Вопрос о России и Западе, вопрос о месте России, в Европе или вне Европы, — не только русский вопрос, хотя нигде он с такой болезненной остротой не ставился, не обсуждался так судорожно, как в России. Очень верно ощущали его у нас как основной вопрос нашего исторического бытия. Предлагавшиеся решения его были, однако, таковы, что нелепой крайностью, односторонностью своей они только запутывали его, представляли его не разрешимым, хотя на деле его постепенно решала сама наша дореволюционная история. В отличие от нее, теоретики наши уже и ставили вопрос неверно, самой постановкой его утверждая противоположение, в незыблемости которого как раз позволительно было усомниться. Вместо того, чтобы спросить себя, какое место принадлежит России в общеевропейском культурном целом, ее заранее отделяли от него, ему противополагали. Выбор исходной точки предрешал и выводы, в крайней непримиримости своей как бы отрицающие друг друга. Вместо осознания России как неотъемлемой составной части европейско-христианского мира, временно выделенной из него (от XIII до XVII века), но имеющей вернуться в его лоно, сохраняя при этом свою особенность, свое национальное лицо, у нас либо превозносили и готовились закрепить навсегда ее отдельность, либо отрицали все личные ее черты и стремились к простому уравнению ее с Западом. Кнуто-советская империя роковым образом унаследовала оба отрицания, вытекающие из этих, столь резко контрастирующих решений: отрицание Запада, от которого она Россию отторгла, и отрицание России, которой она навязала всех со всеми уравнивающее, обезличивающее варварство. Евразия, о которой вещали евразийцы, осуществилась на деле и привела к абсурду как русский национализм, так и русский европеизм, искоренив лучшие их черты и соединив худшие в той зловещей идеологической смеси, которую можно назвать интернациональным шовинизмом или квасной универсальностью.
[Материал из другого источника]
Lemma uwrap_id w z : 0 ≤ z < 2 ^ w → uwrap w z = z.
Proof. apply Z.mod_small. Qed.

Lemma uwrap_range w z : 0 ≤ w → 0 ≤ uwrap w z < 2 ^ w.
Proof. intros. apply Z.mod_pos_bound. by apply Z.pow_pos_nonneg. Qed.

Lemma u64_id z : 0 ≤ z < 2 ^ 64 → u64 z = z.
Proof. apply uwrap_id. Qed.

Lemma u32_id z : 0 ≤ z < 2 ^ 32 → u32 z = z.
Proof. apply uwrap_id. Qed.

Lemma u8_id z : 0 ≤ z < 256 → u8 z = z.
Proof. apply (uwrap_id 8). Qed.

Lemma u64_range z : 0 ≤ u64 z < 2 ^ 64.
Proof. by apply uwrap_range. Qed.

Lemma u8_range z : 0 ≤ u8 z < 256.
Proof. by apply (uwrap_range 8). Qed.

Lemma i64_id z : - 2 ^ 63 ≤ z < 2 ^ 63 → i64 z = z.
Proof.
  intros. unfold i64, swrap. change (64 - 1) with 63.
  rewrite Z.mod_small; lia.
Qed.

(** A wrap of a value in range, where [lia] can see the range. *)
Create Rewrite HintDb wraps.
#[export] Hint Rewrite u64_id u32_id u8_id i64_id using lia : wraps.

(** Decidable facts about concrete data, by computation. *)
Ltac by_computation := apply (bool_decide_unpack _); vm_compute; exact I.

(** Bits put above an [n]-bit field add up with it. *)
Lemma land_shifted x m n : 0 ≤ n → 0 ≤ m < 2 ^ n → Z.land (x * 2 ^ n) m = 0.
Proof.
  intros Hn Hm. apply Z.bits_inj_0. intros i. rewrite Z.land_spec.
  destruct (Z.lt_ge_cases i n) as [Hi|Hi].
  - by rewrite Z.mul_pow2_bits_low by lia.
  - destruct (Z.eq_dec m 0) as [->|]; [rewrite Z.bits_0; apply andb_false_r|].
    rewrite (Z.bits_above_log2 m); [apply andb_false_r|lia|].
    apply Z.log2_lt_pow2; [lia|]. apply Z.lt_le_trans with (2 ^ n); [lia|].
    apply Z.pow_le_mono_r; lia.
Qed.

Lemma lor_shifted x m n : 0 ≤ n → 0 ≤ m < 2 ^ n → Z.lor (x * 2 ^ n) m = x * 2 ^ n + m.
Proof.
  intros Hn Hm. pose proof (land_shifted x m n Hn Hm).
  by rewrite Z.add_nocarry_lxor, Z.lxor_lor.
Qed.

(** Testing and clearing one bit. *)
Lemma land_pow2 v k : 0 ≤ k → Z.land v (2 ^ k) = if Z.testbit v k then 2 ^ k else 0.
Proof.
  intros Hk. apply Z.bits_inj'. intros i Hi. rewrite Z.land_spec, Z.pow2_bits_eqb by done.
  destruct (Z.eqb_spec k i) as [<-|Hne].
  - rewrite andb_true_r. destruct (Z.testbit v k); [by rewrite Z.pow2_bits_true|by rewrite Z.bits_0].
  - rewrite andb_false_r. destruct (Z.testbit v k); [by rewrite Z.pow2_bits_false|by rewrite Z.bits_0].
Qed.

(** Flags tested with a mask of one bit. *)
Lemma flag_testbit x n : 0 ≤ n → (Z.land x (2 ^ n) =? 0) = negb (Z.testbit x n).
Proof.
  intros Hn. rewrite land_pow2 by done. destruct (Z.testbit x n); [|done].
  apply Z.eqb_neq. pose proof (Z.pow_pos_nonneg 2 n). lia.
Qed.

Lemma land_u64 v x : 0 ≤ v < 2 ^ 64 → Z.land v (u64 x) = Z.land v x.
Proof.
  intros Hv. unfold u64, uwrap. rewrite <- Z.land_ones by done.
  rewrite (Z.land_comm x), Z.land_assoc, Z.land_ones by done. by rewrite Z.mod_small.
Qed.

Lemma land_clear v k :
  0 ≤ v < 2 ^ 64 → 0 ≤ k →
  Z.land v (u64 (Z.lnot (2 ^ k))) = if Z.testbit v k then v - 2 ^ k else v.
Proof.
  intros Hv Hk. rewrite land_u64, <- Z.ldiff_land by done.
  destruct (Z.testbit v k) eqn:Hb.
  - symmetry. apply Z.sub_nocarry_ldiff. rewrite Z.ldiff_land.
    apply Z.bits_inj_0. intros i. rewrite Z.land_spec.
    destruct (Z.lt_ge_cases i 0) as [Hi|Hi]; [by rewrite !Z.testbit_neg_r|].
    rewrite Z.lnot_spec, Z.pow2_bits_eqb by done. destruct (Z.eqb_spec k i) as [<-|]; [by rewrite Hb|done].
  - rewrite Z.ldiff_land. apply Z.bits_inj'. intros i Hi. rewrite Z.land_spec, Z.lnot_spec by done.
    rewrite Z.pow2_bits_eqb by done. destruct (Z.eqb_spec k i) as [<-|]; [by rewrite Hb|].
    by rewrite andb_true_r.
Qed.

Lemma testbit_split b m k : 0 ≤ k → 0 ≤ m < 2 ^ k → Z.testbit (b * 2 ^ k + m) k = Z.odd b.
Proof.
  intros Hk Hm. replace k with (0 + k) at 2 by lia.
  rewrite <- Z.div_pow2_bits by lia.
  rewrite Z.add_comm, Z.div_add, Z.div_small, Z.add_0_l by lia. apply Z.bit0_odd.
Qed.

Lemma testbit_low b m k i : 0 ≤ i < k → Z.testbit (b * 2 ^ k + m) i = Z.testbit m i.
Proof.
  intros Hi. rewrite <- (Z.mod_pow2_bits_low (b * 2 ^ k + m) k i) by lia.
  rewrite Z.add_comm, Z.mod_add by (apply Z.pow_nonzero; lia).
  by rewrite Z.mod_pow2_bits_low by lia.
Qed.

Lemma testbit_high m k i : 0 ≤ m < 2 ^ k → k ≤ i → Z.testbit m i = false.
Proof.
  intros Hm Hi. destruct (Z.eq_dec m 0) as [->|]; [apply Z.bits_0|].
  apply Z.bits_above_log2; [lia|]. apply Z.lt_le_trans with k; [|done].
  apply Z.log2_lt_pow2; lia.
Qed.

(** ** Loops

    A C++ [while] loop is [while_do fuel cond body], with the fuel a bound on
    the number of iterations computed from the loop variables.  That the bound
    is enough is [while_do_exit]: the loop leaves with its condition false. *)

Section while.
Context {S : Type} (cond : S → bool) (body : S → S).

Fixpoint while_do (fuel : nat) (s : S) : S :=
  match fuel with
  | O => s
  | Datatypes.S n => if cond s then while_do n (body s) else s
  end.

Lemma while_do_ind (P : S → Prop) :
  (∀ s, P s → cond s = true → P (body s)) →
  ∀ fuel s s', P s → while_do fuel s = s' → P s'.
Proof.
  intros Hstep fuel. induction fuel as [|n IH]; simpl; intros s s' Hs.
  - by intros <-.
  - destruct (cond s) eqn:E; [eauto|by intros <-].
Qed.

Lemma while_do_exit (measure : S → nat) :
  (∀ s, cond s = true → (measure (body s) < measure s)%nat) →
  ∀ fuel s s', (measure s ≤ fuel)%nat → while_do fuel s = s' → cond s' = false.
Proof.
  intros Hdec fuel. induction fuel as [|n IH]; simpl; intros s s' Hm.
  - intros <-. destruct (cond s) eqn:E; [|done]. apply Hdec in E. lia.
  - destruct (cond s) eqn:E; [|by intros <-]. apply IH. apply Hdec in E. lia.
Qed.

Lemma while_do_false fuel s : cond s = false → while_do fuel s = s.
Proof. destruct fuel; simpl; [done|]. by intros ->. Qed.

Lemma while_do_step fuel s :
  cond s = true → while_do (Datatypes.S fuel) s = while_do fuel (body s).
Proof. simpl. by intros ->. Qed.
End while.

(** The same for a loop whose body can throw. *)
Section while_throw.
Context {S : Type} (cond : S → bool) (body : S → result S).

Fixpoint while_throw (fuel : nat) (s : S) : result S :=
  match fuel with
  | O => Ok s
  | Datatypes.S n =>
      if cond s then let* s' := body s in while_throw n s' else Ok s
  end.

Lemma while_throw_ind (P : S → Prop) :
  (∀ s s', P s → cond s = true → body s = Ok s' → P s') →
  ∀ fuel s s', P s → while_throw fuel s = Ok s' → P s'.
Proof.
  intros Hstep fuel. induction fuel as [|n IH]; simpl; intros s s' Hs.
  - by intros [= ->].
  - destruct (cond s) eqn:E; [|by intros [= ->]].
    intros (s1 & H1 & H2)%rbind_Ok_inv. eauto.
Qed.

Lemma while_throw_exit (measure : S → nat) :
  (∀ s s', cond s = true → body s = Ok s' → (measure s' < measure s)%nat) →
  ∀ fuel s s', (measure s < fuel)%nat →
    while_throw fuel s = Ok s' → cond s' = false.
Proof.
  intros Hdec fuel. induction fuel as [|n IH]; simpl; intros s s' Hm.
  - lia.
  - destruct (cond s) eqn:E; [|by intros [= <-]].
    intros (s1 & H1 & H2)%rbind_Ok_inv. eapply IH; [|done].
    apply (Hdec _ _ E) in H1. lia.
Qed.
End while_throw.

(** ** Byte strings, most significant byte first *)

Definition is_byte (b : Z) : Prop := 0 ≤ b < 256.
Definition bytes_ok (bs : list Z) : Prop := Forall is_byte bs.

#[global] Instance is_byte_dec b : Decision (is_byte b).
Proof. unfold is_byte. apply _. Defined.

Fixpoint be_bytes (n : nat) (z : Z) : list Z :=
  match n with
  | O => []
  | S n' => u8 (z / 256 ^ Z.of_nat n') :: be_bytes n' z
  end.

Fixpoint be_int (bs : list Z) : Z :=
  match bs with
  | [] => 0
  | b :: bs' => b * 256 ^ Z.of_nat (length bs') + be_int bs'
  end.

Lemma length_be_bytes n z : length (be_bytes n z) = n.
Proof. induction n; simpl; congruence. Qed.

Lemma be_bytes_ok n z : bytes_ok (be_bytes n z).
Proof. induction n; constructor; [apply u8_range|done]. Qed.

Lemma pow256_pos n : 0 < 256 ^ Z.of_nat n.
Proof. apply Z.pow_pos_nonneg; lia. Qed.

Lemma pow256_S n : 256 ^ Z.of_nat (S n) = 256 * 256 ^ Z.of_nat n.
Proof. rewrite Nat2Z.inj_succ, Z.pow_succ_r; lia. Qed.

Lemma be_int_be_bytes n z : be_int (be_bytes n z) = z mod 256 ^ Z.of_nat n.
Proof.
  induction n as [|n IH]; cbn [be_bytes be_int]; [by rewrite Z.mod_1_r|].
  rewrite length_be_bytes, IH, pow256_S. unfold u8, uwrap. change (2 ^ 8) with 256.
  pose proof (pow256_pos n). rewrite (Z.mul_comm 256).
  rewrite Z.rem_mul_r by lia. lia.
Qed.

Lemma be_int_range bs : bytes_ok bs → 0 ≤ be_int bs < 256 ^ Z.of_nat (length bs).
Proof.
  induction 1 as [|b bs Hb _ IH]; cbn [be_int length]; [lia|].
  rewrite pow256_S. unfold is_byte in Hb. nia.
Qed.

Lemma be_bytes_inj n x y :
  0 ≤ x < 256 ^ Z.of_nat n → 0 ≤ y < 256 ^ Z.of_nat n → be_bytes n x = be_bytes n y → x = y.
Proof.
  intros Hx Hy E. apply (f_equal be_int) in E. rewrite !be_int_be_bytes in E. by rewrite !Z.mod_small in E.
Qed.

Lemma be_bytes_add n z y :
  be_bytes n (y * 256 ^ Z.of_nat n + z) = be_bytes n z.
Proof.
  assert (∀ m : nat, (m ≤ n)%nat →
    be_bytes m (y * 256 ^ Z.of_nat n + z) = be_bytes m z) as H; [|by apply H].
  intros m. induction m as [|m IH]; intros Hm; [done|]. cbn [be_bytes]. f_equal; [|apply IH; lia].
  replace (256 ^ Z.of_nat n) with
    (256 ^ Z.of_nat (n - S m) * 256 * 256 ^ Z.of_nat m).
  2:{ rewrite <- Z.mul_assoc, <- pow256_S, <- Z.pow_add_r by lia. f_equal. lia. }
  pose proof (pow256_pos m).
  rewrite Z.mul_assoc, Z.div_add_l by lia.
  unfold u8, uwrap. change (2 ^ 8) with 256.
  replace (y * (256 ^ Z.of_nat (n - S m) * 256)) with (y * 256 ^ Z.of_nat (n - S m) * 256) by lia.
  by rewrite Z.add_comm, Z.mod_add by lia.
Qed.

Lemma be_bytes_be_int bs n : bytes_ok bs → length bs = n → be_bytes n (be_int bs) = bs.
Proof.
  intros H. revert n. induction H as [|b bs Hb Hbs IH]; intros n <-; [done|].
  cbn [be_bytes be_int length]. f_equal.
  - pose proof (be_int_range bs Hbs). pose proof (pow256_pos (length bs)).
    rewrite Z.div_add_l, Z.div_small by lia. rewrite Z.add_0_r. by apply u8_id.
  - rewrite be_bytes_add. by apply IH.
Qed.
Это изъятие России из подлинной Европы, это ее отчуждение от ее собственного существа есть двойное насилие, совершенное над ее духовной жизнью, над ее историей, над всеми нами, и оно слишком близко нас касается, чтобы не представляться нам чем-то, что касается нас одних. Но представление это ложно. Крушение России в духовном мире, даже (или особенно) если оно сопровождается ростом ее могущества в мире материальном, не может быть безразличным для Европы именно потому, что Россия — часть ее самой. Лишаясь России, она теряет источник обновления, более чем когда-либо ей нужный, она лишается единственной страны, своей «отсталостью» способной ее омолодить, самой своей чуждостью напитать, потому что эта чуждость не такая уж чужая, потому что эта отсталость может ей напомнить ее собственную молодость. Но мало того. Россия за последние века была средоточием всей восточно-христианской, славяно-византийской традиции; утратить ее — это значит для Европы окончательно замкнуться в свое половинчатое, только западное бытие, отказаться навсегда от полноты своей исторической жизни, своего духовного, и в частности религиозного бытия, своего христианства. Но и это еще не все. Речь ведь идет не только о том, чтобы всего этого лишиться, но еще и о том, чтобы получить взамен индустриализованную Евразию, советскую безобразно расплывшуюся карикатуру на свой собственный западный промышленный подъем и духовный ущерб, огромную лабораторию, где готовят все, что способно погубить европейскую культуру. Ничто так не нужно Европе (включая, разумеется, в эту Европу и Америку), как понять, что воссоединение ее запада и се востока столь же насущно для нее, как и для нас, что мы и она — одно, что судьба России неотделима от ее собственной судьбы. Но Европа этого не понимает.